> **INPUT RECORDS**
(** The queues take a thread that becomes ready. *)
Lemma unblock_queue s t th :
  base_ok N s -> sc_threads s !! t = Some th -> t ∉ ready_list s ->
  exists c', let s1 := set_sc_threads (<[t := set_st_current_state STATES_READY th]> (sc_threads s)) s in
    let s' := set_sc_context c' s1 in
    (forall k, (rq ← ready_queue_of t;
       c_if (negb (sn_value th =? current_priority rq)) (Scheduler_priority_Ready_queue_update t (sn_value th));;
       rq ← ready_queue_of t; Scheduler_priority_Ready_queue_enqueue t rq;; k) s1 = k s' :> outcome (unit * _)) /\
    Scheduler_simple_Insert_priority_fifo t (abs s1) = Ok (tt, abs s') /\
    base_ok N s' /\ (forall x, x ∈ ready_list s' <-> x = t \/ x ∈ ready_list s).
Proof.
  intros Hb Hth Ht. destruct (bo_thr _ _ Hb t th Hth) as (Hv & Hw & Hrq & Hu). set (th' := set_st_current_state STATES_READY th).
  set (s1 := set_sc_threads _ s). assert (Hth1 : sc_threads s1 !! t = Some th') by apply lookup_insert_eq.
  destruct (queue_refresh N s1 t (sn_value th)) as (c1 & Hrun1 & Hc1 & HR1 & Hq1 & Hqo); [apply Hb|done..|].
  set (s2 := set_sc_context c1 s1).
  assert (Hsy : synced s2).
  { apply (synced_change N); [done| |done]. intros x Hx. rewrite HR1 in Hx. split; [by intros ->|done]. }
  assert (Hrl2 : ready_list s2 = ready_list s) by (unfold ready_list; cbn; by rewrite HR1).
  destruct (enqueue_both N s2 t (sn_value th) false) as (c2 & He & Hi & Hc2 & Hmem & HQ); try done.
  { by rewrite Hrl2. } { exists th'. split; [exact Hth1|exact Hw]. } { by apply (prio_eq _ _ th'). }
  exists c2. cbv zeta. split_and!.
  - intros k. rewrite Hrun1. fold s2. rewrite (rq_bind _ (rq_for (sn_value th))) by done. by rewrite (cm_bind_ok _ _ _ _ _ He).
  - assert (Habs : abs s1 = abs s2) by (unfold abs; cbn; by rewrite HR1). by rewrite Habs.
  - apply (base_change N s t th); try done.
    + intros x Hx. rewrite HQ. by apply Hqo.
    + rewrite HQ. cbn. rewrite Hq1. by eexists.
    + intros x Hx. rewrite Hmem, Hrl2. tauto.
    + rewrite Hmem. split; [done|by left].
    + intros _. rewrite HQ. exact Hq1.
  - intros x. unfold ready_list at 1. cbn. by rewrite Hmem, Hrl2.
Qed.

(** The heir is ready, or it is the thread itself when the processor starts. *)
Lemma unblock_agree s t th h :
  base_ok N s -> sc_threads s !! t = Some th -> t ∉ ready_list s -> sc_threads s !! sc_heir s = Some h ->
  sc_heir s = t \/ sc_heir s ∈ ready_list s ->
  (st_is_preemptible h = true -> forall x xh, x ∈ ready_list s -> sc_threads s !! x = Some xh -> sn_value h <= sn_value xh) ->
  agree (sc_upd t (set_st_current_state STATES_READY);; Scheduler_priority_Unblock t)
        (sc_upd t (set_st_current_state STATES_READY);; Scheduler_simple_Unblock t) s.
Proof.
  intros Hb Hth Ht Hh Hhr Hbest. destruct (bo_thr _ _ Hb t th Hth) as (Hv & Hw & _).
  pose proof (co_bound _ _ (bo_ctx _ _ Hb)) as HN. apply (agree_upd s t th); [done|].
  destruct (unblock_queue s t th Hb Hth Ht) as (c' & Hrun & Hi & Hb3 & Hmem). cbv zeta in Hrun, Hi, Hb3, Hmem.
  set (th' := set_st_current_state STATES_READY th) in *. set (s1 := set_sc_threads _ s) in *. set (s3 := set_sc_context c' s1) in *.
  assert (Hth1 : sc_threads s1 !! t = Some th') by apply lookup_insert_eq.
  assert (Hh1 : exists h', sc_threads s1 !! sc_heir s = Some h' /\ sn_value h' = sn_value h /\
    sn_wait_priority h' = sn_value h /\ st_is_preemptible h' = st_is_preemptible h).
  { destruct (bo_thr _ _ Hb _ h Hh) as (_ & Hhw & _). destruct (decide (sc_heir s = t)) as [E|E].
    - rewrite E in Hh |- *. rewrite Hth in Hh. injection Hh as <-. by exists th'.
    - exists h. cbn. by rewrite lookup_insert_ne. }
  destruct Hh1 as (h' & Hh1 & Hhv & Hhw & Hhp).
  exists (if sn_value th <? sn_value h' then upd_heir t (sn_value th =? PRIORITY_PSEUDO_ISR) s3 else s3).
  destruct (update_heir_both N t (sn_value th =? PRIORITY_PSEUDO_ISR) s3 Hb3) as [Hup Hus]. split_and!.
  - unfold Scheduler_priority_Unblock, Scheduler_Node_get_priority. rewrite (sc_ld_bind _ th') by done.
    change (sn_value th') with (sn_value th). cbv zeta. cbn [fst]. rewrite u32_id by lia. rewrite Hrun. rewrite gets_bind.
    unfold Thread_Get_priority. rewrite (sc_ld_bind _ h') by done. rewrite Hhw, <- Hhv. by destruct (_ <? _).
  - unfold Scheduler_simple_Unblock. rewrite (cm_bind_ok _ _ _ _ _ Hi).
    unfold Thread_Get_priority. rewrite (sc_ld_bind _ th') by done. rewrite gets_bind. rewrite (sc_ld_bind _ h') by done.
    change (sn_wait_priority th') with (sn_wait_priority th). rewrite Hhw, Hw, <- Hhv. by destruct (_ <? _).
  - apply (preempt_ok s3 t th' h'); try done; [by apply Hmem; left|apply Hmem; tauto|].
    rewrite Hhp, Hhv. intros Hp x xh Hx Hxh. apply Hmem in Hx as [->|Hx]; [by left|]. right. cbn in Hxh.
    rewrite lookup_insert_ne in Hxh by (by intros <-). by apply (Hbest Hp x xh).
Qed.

* * *

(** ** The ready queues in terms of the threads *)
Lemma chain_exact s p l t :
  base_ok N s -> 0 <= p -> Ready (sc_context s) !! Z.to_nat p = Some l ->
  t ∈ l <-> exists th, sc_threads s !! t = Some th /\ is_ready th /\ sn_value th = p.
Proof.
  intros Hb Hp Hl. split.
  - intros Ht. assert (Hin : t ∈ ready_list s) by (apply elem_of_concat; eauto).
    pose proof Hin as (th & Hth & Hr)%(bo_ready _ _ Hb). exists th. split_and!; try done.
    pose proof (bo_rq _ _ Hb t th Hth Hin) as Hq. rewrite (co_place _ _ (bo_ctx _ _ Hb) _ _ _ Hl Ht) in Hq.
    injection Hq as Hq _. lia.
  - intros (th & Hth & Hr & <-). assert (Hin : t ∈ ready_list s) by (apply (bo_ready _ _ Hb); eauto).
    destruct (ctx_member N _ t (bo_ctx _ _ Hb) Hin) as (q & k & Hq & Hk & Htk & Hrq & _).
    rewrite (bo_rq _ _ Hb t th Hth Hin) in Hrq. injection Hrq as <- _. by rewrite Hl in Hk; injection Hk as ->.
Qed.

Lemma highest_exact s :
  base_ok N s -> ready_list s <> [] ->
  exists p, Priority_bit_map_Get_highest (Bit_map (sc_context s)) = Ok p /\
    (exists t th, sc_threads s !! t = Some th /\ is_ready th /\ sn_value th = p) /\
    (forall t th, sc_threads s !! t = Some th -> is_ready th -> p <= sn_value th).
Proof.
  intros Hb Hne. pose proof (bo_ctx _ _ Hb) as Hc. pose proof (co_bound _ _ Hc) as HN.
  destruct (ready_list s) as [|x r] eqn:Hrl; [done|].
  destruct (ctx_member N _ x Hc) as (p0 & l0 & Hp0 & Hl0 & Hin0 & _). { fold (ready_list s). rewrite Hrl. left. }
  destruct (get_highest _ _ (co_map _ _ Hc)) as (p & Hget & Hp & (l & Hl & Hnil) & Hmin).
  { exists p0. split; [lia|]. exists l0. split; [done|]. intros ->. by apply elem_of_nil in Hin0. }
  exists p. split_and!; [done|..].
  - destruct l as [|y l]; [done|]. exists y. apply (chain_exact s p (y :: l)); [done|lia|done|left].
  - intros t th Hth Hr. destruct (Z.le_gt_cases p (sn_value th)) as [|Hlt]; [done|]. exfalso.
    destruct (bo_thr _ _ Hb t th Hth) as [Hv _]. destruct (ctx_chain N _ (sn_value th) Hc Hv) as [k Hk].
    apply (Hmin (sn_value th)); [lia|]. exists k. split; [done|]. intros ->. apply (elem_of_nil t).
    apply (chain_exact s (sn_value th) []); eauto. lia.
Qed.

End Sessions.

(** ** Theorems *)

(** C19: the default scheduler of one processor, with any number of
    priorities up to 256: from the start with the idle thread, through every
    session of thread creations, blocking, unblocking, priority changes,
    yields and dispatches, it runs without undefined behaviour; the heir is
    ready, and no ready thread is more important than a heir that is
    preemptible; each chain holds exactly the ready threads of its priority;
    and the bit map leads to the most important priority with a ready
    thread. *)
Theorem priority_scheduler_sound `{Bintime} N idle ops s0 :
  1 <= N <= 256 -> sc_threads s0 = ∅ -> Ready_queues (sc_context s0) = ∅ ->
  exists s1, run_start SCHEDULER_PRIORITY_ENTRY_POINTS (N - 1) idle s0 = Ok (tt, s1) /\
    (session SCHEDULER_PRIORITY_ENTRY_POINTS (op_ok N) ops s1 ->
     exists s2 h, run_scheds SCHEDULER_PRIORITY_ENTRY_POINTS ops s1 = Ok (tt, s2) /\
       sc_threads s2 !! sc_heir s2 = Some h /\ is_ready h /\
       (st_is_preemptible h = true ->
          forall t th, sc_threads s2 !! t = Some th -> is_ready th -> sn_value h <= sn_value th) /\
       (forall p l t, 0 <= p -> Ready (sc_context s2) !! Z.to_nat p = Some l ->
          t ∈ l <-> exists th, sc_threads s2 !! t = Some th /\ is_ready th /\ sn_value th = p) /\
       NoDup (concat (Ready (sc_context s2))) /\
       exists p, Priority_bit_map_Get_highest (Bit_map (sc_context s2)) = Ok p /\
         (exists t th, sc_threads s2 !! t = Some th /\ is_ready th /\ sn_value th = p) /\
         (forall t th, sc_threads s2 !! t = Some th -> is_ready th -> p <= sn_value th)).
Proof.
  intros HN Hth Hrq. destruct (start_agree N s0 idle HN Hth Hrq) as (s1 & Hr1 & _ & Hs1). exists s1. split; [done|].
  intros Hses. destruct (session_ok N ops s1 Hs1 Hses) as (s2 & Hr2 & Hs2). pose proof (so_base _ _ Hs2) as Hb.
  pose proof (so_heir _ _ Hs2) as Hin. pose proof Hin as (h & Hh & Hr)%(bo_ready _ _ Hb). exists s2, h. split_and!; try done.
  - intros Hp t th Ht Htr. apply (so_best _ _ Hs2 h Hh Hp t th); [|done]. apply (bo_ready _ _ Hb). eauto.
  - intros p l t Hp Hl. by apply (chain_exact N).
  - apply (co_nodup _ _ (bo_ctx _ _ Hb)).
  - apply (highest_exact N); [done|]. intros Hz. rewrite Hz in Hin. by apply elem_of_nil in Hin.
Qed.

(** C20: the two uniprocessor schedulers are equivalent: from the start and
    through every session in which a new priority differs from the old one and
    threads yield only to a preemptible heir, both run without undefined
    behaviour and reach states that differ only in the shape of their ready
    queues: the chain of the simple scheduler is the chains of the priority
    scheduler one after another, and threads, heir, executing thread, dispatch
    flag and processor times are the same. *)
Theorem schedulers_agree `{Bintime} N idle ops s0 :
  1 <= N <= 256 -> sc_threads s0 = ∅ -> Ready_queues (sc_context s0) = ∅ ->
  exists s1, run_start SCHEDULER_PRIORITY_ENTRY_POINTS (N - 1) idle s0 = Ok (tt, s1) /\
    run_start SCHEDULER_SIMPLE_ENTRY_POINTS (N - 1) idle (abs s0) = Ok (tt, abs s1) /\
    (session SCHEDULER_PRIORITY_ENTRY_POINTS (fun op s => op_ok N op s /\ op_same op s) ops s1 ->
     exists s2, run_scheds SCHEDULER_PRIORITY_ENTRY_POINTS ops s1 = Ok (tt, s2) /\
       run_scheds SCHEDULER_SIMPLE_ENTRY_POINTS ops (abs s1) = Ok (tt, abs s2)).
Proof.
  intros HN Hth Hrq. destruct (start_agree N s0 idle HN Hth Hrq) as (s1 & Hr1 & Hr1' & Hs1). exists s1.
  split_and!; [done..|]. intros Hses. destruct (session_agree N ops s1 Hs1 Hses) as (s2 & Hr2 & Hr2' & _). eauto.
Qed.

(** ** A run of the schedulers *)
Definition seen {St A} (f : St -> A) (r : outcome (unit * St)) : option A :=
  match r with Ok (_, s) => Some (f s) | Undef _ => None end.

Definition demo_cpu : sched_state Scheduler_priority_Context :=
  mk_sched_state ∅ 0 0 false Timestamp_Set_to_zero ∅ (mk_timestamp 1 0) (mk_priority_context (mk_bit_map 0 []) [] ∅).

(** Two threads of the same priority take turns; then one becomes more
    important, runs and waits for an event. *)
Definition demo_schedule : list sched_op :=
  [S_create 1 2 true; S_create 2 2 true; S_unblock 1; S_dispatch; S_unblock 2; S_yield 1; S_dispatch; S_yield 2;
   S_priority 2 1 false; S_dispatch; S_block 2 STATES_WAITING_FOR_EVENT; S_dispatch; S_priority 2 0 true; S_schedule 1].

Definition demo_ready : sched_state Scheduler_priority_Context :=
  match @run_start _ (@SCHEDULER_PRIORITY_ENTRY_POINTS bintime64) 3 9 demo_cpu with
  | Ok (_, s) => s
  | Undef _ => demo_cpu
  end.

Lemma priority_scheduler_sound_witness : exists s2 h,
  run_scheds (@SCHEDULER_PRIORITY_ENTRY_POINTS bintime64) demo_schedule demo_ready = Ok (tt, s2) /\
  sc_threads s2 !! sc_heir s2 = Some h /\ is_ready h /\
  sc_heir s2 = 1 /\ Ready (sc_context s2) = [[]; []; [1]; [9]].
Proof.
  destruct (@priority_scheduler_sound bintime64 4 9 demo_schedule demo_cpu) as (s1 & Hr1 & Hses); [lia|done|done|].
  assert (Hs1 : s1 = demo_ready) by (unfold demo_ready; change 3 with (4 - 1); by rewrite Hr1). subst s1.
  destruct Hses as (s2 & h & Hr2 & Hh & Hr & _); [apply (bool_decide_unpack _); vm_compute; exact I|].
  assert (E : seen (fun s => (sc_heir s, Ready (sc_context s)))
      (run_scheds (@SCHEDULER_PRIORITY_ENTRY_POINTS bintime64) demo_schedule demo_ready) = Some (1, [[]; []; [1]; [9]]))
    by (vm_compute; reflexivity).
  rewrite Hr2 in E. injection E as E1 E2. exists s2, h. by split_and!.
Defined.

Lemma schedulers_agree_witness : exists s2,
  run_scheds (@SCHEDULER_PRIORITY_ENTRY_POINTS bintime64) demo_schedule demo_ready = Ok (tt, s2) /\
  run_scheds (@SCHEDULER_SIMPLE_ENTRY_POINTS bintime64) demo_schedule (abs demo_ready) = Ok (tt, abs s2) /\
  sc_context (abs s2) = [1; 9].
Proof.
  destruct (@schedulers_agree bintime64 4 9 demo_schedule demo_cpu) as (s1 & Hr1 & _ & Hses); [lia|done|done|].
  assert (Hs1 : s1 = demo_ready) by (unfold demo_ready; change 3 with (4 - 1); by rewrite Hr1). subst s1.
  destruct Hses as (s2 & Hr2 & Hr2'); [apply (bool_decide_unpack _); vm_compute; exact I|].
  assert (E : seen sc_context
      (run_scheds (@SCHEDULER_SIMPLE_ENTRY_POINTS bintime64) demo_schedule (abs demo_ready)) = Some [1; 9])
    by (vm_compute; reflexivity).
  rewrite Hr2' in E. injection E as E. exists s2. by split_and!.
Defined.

> **PROBLEM**
From the records above, pick out and copy each line holding the word "pose".

> **COMPLETED EXERCISE**
  pose proof (co_bound _ _ (bo_ctx _ _ Hb)) as HN. apply (agree_upd s t th); [done|].
    pose proof Hin as (th & Hth & Hr)%(bo_ready _ _ Hb). exists th. split_and!; try done.
    pose proof (bo_rq _ _ Hb t th Hth Hin) as Hq. rewrite (co_place _ _ (bo_ctx _ _ Hb) _ _ _ Hl Ht) in Hq.
  intros Hb Hne. pose proof (bo_ctx _ _ Hb) as Hc. pose proof (co_bound _ _ Hc) as HN.
  intros Hses. destruct (session_ok N ops s1 Hs1 Hses) as (s2 & Hr2 & Hs2). pose proof (so_base _ _ Hs2) as Hb.
  pose proof (so_heir _ _ Hs2) as Hin. pose proof Hin as (h & Hh & Hr)%(bo_ready _ _ Hb). exists s2, h. split_and!; try done.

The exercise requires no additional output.